Lemma step_buffers env i s :
  registry_ok (clients s) ->
  buffer_change chat_entry_ok MAX_CHAT (chatHistory s) (chatHistory (step env i s).1) /\
  buffer_change win_entry_ok MAX_WINS (winHistory s) (winHistory (step env i s).1).
Proof.
  intros Hok.
  assert (Hsame : forall s1 : State,
            chatHistory s1 = chatHistory s -> winHistory s1 = winHistory s ->
            buffer_change chat_entry_ok MAX_CHAT (chatHistory s) (chatHistory s1) /\
            buffer_change win_entry_ok MAX_WINS (winHistory s) (winHistory s1)).
  { intros s1 -> ->. split; by left. }
  destruct i as [ws remote|ws raw|ws|ws r| | | |]; cbn [step].
  - unfold on_connection. case_match; cbn [fst]; [by apply Hsame|].
    apply Hsame; by rewrite ?(proj1 (histories_scheduleOnlineBroadcast _)),
      ?(proj1 (proj2 (histories_scheduleOnlineBroadcast _))).
  - unfold on_message. destruct raw as [|data]; [by apply Hsame|].
    destruct (clients s !! ws) as [c|] eqn:Hc; [|by apply Hsame].
    destruct (data_type data); try by apply Hsame.
    + unfold on_register. destruct (registered c); [by apply Hsame|].
      set (nick := sanitizeNick _).
      destruct (Nat.ltb_spec (length nick) 2) as [|Hlen]; [by apply Hsame|].
      repeat case_match; try by apply Hsame.
      cbn [fst].
      rewrite (proj1 (histories_scheduleOnlineBroadcast _)),
        (proj1 (proj2 (histories_scheduleOnlineBroadcast _))).
      cbn [chatHistory winHistory set_chatHistory set_clients].
      split; [|by left]. right. right. eexists. split; [|done].
      cbn [chat_entry_ok]. split.
      * subst nick. apply sanitizeNick_clean_units.
      * intros Hn. rewrite Hn in Hlen. simpl in Hlen. lia.
    + unfold on_chat. destruct (registered c) eqn:Hreg; cbn [negb]; [|by apply Hsame].
      destruct (checkRate _ _ _) as [[] rl]; cbn [negb]; [|by apply Hsame].
      case_bool_decide as Htext; [by apply Hsame|].
      cbn [fst chatHistory winHistory set_chatHistory set_rateLimits].
      split; [|by left]. right. right. eexists. split; [|done].
      cbn [chat_entry_ok]. split; [by eapply registered_clean_nick|].
      split; [apply sanitize_markup_free|]. split; [done|].
      apply (length_sanitize _ 200).
    + unfold on_win. destruct (registered c) eqn:Hreg; cbn [negb]; [|by apply Hsame].
      destruct (num_leb _ _ || num_gtb _ _) eqn:Hdrop; [by apply Hsame|].
      destruct (accepted_amount _ Hdrop) as (z & Hz & Hrange & Hbig).
      assert (Hwin : win_entry_ok
                (WinMsg (id c) (nickname c)
                   (Math_floor (num_or_zero (Number (data_amount data))))
                   (sanitize (or_else (data_game data) (JString default_game)) 40)
                   (formatTime env))).
      { cbn [win_entry_ok]. split; [by eapply registered_clean_nick|].
        split; [apply sanitize_markup_free|]. by exists z. }
      rewrite Hbig. destruct (Z.leb_spec 500 z) as [Hge|Hlt];
        cbn [fst chatHistory winHistory set_chatHistory set_winHistory].
      * split; [|right; right; eexists; by split].
        right. right. eexists. split; [|done].
        cbn [chat_entry_ok]. split; [by eapply registered_clean_nick|].
        split; [apply sanitize_markup_free|]. exists z. split; [done | lia].
      * split; [by left|]. right. right. eexists. by split.
  - cbn [clients lib_remove set_wss_clients].
    destruct (clients s !! ws) as [c|] eqn:Hc; [|by apply Hsame].
    unfold on_close. cbn [clients lib_remove set_wss_clients]. rewrite Hc.
    destruct (registered c) eqn:Hreg;
      [destruct (nickname c) as [n|] eqn:Hn; [case_bool_decide as Hne|]|];
      cbn [fst];
      rewrite (proj1 (histories_scheduleOnlineBroadcast _)),
        (proj1 (proj2 (histories_scheduleOnlineBroadcast _)));
      cbn [chatHistory winHistory set_chatHistory set_rateLimits set_clients
             lib_remove set_wss_clients];
      try (split; by left).
    split; [|by left]. right. right. eexists. split; [|done].
    cbn [chat_entry_ok]. rewrite <- Hn. by eapply registered_clean_nick.
  - by apply Hsame.
  - by apply Hsame.
  - by apply Hsame.
  - cbn [fst on_memoryTrim chatHistory winHistory set_chatHistory set_winHistory].
    split; right; by left.
  - by apply Hsame.
Qed.
(** X8: [edit] called by anyone but the owner of the post, logged in or
    not, with GET or POST and whatever the form holds, commits nothing and
    redirects to the home view. *)
Theorem edit_by_non_owner (id : Z) (req : Request) (sess : Session) (st : Store)
  (P : Post.t) :
  Post_get st id = Some P ->
  session_user_id sess <> Some (Post.user_id P) ->
  edit id req sess st = (st, sess, redirect ep_home).
Proof.
  intros Hget Hs. unfold edit. rewrite Hget.
  destruct (session_user_id sess) as [uid|]; [|reflexivity].
  destruct (Z.eqb_spec uid (Post.user_id P)) as [E|_]; [|reflexivity].
  exfalso. apply Hs. now rewrite E.
Qed.

(** X9: [delete] called by the owner removes the post: its id is no
    longer found, every other post is found as before, and the users, the
    friend requests, the notifications and the uploads are untouched. *)
Theorem delete_by_owner (id : Z) (req : Request) (sess : Session) (st : Store)
  (P : Post.t) :
  Post_get st id = Some P ->
  session_user_id sess = Some (Post.user_id P) ->
  let o := delete id req sess st in
  Post_get (out_store o) id = None
  /\ (forall pid, pid <> id -> Post_get (out_store o) pid = Post_get st pid)
  /\ (forall q, In q (posts (out_store o)) <-> In q (posts st) /\ Post.id q <> id)
  /\ users (out_store o) = users st
  /\ requests (out_store o) = requests st
  /\ notifications (out_store o) = notifications st
  /\ uploads (out_store o) = uploads st
  /\ out_session o = sess
  /\ out_response o = redirect ep_home.
Proof.
  intros Hget Hs o. subst o.
  unfold delete. rewrite Hget, Hs, Z.eqb_refl.
  unfold out_store, out_session, out_response. cbn [fst snd]. simpl.
  split; [|split; [|split; [|repeat split]]].
  - unfold Post_get. simpl. apply find_filter_drops.
    intros x Hx. now rewrite Hx.
  - intros pid Hne. unfold Post_get. simpl. apply find_filter_keeps.
    intros x Hx. apply Z.eqb_eq in Hx. apply negb_true_iff, Z.eqb_neq. congruence.
  - intros q. rewrite filter_In, negb_true_iff, Z.eqb_neq. reflexivity.
Qed.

☆ ☆ ☆ ☆ ☆

Work to be completed: When you reach the end of the data above, set it all down again unchanged.

Written solution:
Lemma step_buffers env i s :
  registry_ok (clients s) ->
  buffer_change chat_entry_ok MAX_CHAT (chatHistory s) (chatHistory (step env i s).1) /\
  buffer_change win_entry_ok MAX_WINS (winHistory s) (winHistory (step env i s).1).
Proof.
  intros Hok.
  assert (Hsame : forall s1 : State,
            chatHistory s1 = chatHistory s -> winHistory s1 = winHistory s ->
            buffer_change chat_entry_ok MAX_CHAT (chatHistory s) (chatHistory s1) /\
            buffer_change win_entry_ok MAX_WINS (winHistory s) (winHistory s1)).
  { intros s1 -> ->. split; by left. }
  destruct i as [ws remote|ws raw|ws|ws r| | | |]; cbn [step].
  - unfold on_connection. case_match; cbn [fst]; [by apply Hsame|].
    apply Hsame; by rewrite ?(proj1 (histories_scheduleOnlineBroadcast _)),
      ?(proj1 (proj2 (histories_scheduleOnlineBroadcast _))).
  - unfold on_message. destruct raw as [|data]; [by apply Hsame|].
    destruct (clients s !! ws) as [c|] eqn:Hc; [|by apply Hsame].
    destruct (data_type data); try by apply Hsame.
    + unfold on_register. destruct (registered c); [by apply Hsame|].
      set (nick := sanitizeNick _).
      destruct (Nat.ltb_spec (length nick) 2) as [|Hlen]; [by apply Hsame|].
      repeat case_match; try by apply Hsame.
      cbn [fst].
      rewrite (proj1 (histories_scheduleOnlineBroadcast _)),
        (proj1 (proj2 (histories_scheduleOnlineBroadcast _))).
      cbn [chatHistory winHistory set_chatHistory set_clients].
      split; [|by left]. right. right. eexists. split; [|done].
      cbn [chat_entry_ok]. split.
      * subst nick. apply sanitizeNick_clean_units.
      * intros Hn. rewrite Hn in Hlen. simpl in Hlen. lia.
    + unfold on_chat. destruct (registered c) eqn:Hreg; cbn [negb]; [|by apply Hsame].
      destruct (checkRate _ _ _) as [[] rl]; cbn [negb]; [|by apply Hsame].
      case_bool_decide as Htext; [by apply Hsame|].
      cbn [fst chatHistory winHistory set_chatHistory set_rateLimits].
      split; [|by left]. right. right. eexists. split; [|done].
      cbn [chat_entry_ok]. split; [by eapply registered_clean_nick|].
      split; [apply sanitize_markup_free|]. split; [done|].
      apply (length_sanitize _ 200).
    + unfold on_win. destruct (registered c) eqn:Hreg; cbn [negb]; [|by apply Hsame].
      destruct (num_leb _ _ || num_gtb _ _) eqn:Hdrop; [by apply Hsame|].
      destruct (accepted_amount _ Hdrop) as (z & Hz & Hrange & Hbig).
      assert (Hwin : win_entry_ok
                (WinMsg (id c) (nickname c)
                   (Math_floor (num_or_zero (Number (data_amount data))))
                   (sanitize (or_else (data_game data) (JString default_game)) 40)
                   (formatTime env))).
      { cbn [win_entry_ok]. split; [by eapply registered_clean_nick|].
        split; [apply sanitize_markup_free|]. by exists z. }
      rewrite Hbig. destruct (Z.leb_spec 500 z) as [Hge|Hlt];
        cbn [fst chatHistory winHistory set_chatHistory set_winHistory].
      * split; [|right; right; eexists; by split].
        right. right. eexists. split; [|done].
        cbn [chat_entry_ok]. split; [by eapply registered_clean_nick|].
        split; [apply sanitize_markup_free|]. exists z. split; [done | lia].
      * split; [by left|]. right. right. eexists. by split.
  - cbn [clients lib_remove set_wss_clients].
    destruct (clients s !! ws) as [c|] eqn:Hc; [|by apply Hsame].
    unfold on_close. cbn [clients lib_remove set_wss_clients]. rewrite Hc.
    destruct (registered c) eqn:Hreg;
      [destruct (nickname c) as [n|] eqn:Hn; [case_bool_decide as Hne|]|];
      cbn [fst];
      rewrite (proj1 (histories_scheduleOnlineBroadcast _)),
        (proj1 (proj2 (histories_scheduleOnlineBroadcast _)));
      cbn [chatHistory winHistory set_chatHistory set_rateLimits set_clients
             lib_remove set_wss_clients];
      try (split; by left).
    split; [|by left]. right. right. eexists. split; [|done].
    cbn [chat_entry_ok]. rewrite <- Hn. by eapply registered_clean_nick.
  - by apply Hsame.
  - by apply Hsame.
  - by apply Hsame.
  - cbn [fst on_memoryTrim chatHistory winHistory set_chatHistory set_winHistory].
    split; right; by left.
  - by apply Hsame.
Qed.
(** X8: [edit] called by anyone but the owner of the post, logged in or
    not, with GET or POST and whatever the form holds, commits nothing and
    redirects to the home view. *)
Theorem edit_by_non_owner (id : Z) (req : Request) (sess : Session) (st : Store)
  (P : Post.t) :
  Post_get st id = Some P ->
  session_user_id sess <> Some (Post.user_id P) ->
  edit id req sess st = (st, sess, redirect ep_home).
Proof.
  intros Hget Hs. unfold edit. rewrite Hget.
  destruct (session_user_id sess) as [uid|]; [|reflexivity].
  destruct (Z.eqb_spec uid (Post.user_id P)) as [E|_]; [|reflexivity].
  exfalso. apply Hs. now rewrite E.
Qed.

(** X9: [delete] called by the owner removes the post: its id is no
    longer found, every other post is found as before, and the users, the
    friend requests, the notifications and the uploads are untouched. *)
Theorem delete_by_owner (id : Z) (req : Request) (sess : Session) (st : Store)
  (P : Post.t) :
  Post_get st id = Some P ->
  session_user_id sess = Some (Post.user_id P) ->
  let o := delete id req sess st in
  Post_get (out_store o) id = None
  /\ (forall pid, pid <> id -> Post_get (out_store o) pid = Post_get st pid)
  /\ (forall q, In q (posts (out_store o)) <-> In q (posts st) /\ Post.id q <> id)
  /\ users (out_store o) = users st
  /\ requests (out_store o) = requests st
  /\ notifications (out_store o) = notifications st
  /\ uploads (out_store o) = uploads st
  /\ out_session o = sess
  /\ out_response o = redirect ep_home.
Proof.
  intros Hget Hs o. subst o.
  unfold delete. rewrite Hget, Hs, Z.eqb_refl.
  unfold out_store, out_session, out_response. cbn [fst snd]. simpl.
  split; [|split; [|split; [|repeat split]]].
  - unfold Post_get. simpl. apply find_filter_drops.
    intros x Hx. now rewrite Hx.
  - intros pid Hne. unfold Post_get. simpl. apply find_filter_keeps.
    intros x Hx. apply Z.eqb_eq in Hx. apply negb_true_iff, Z.eqb_neq. congruence.
  - intros q. rewrite filter_In, negb_true_iff, Z.eqb_neq. reflexivity.
Qed.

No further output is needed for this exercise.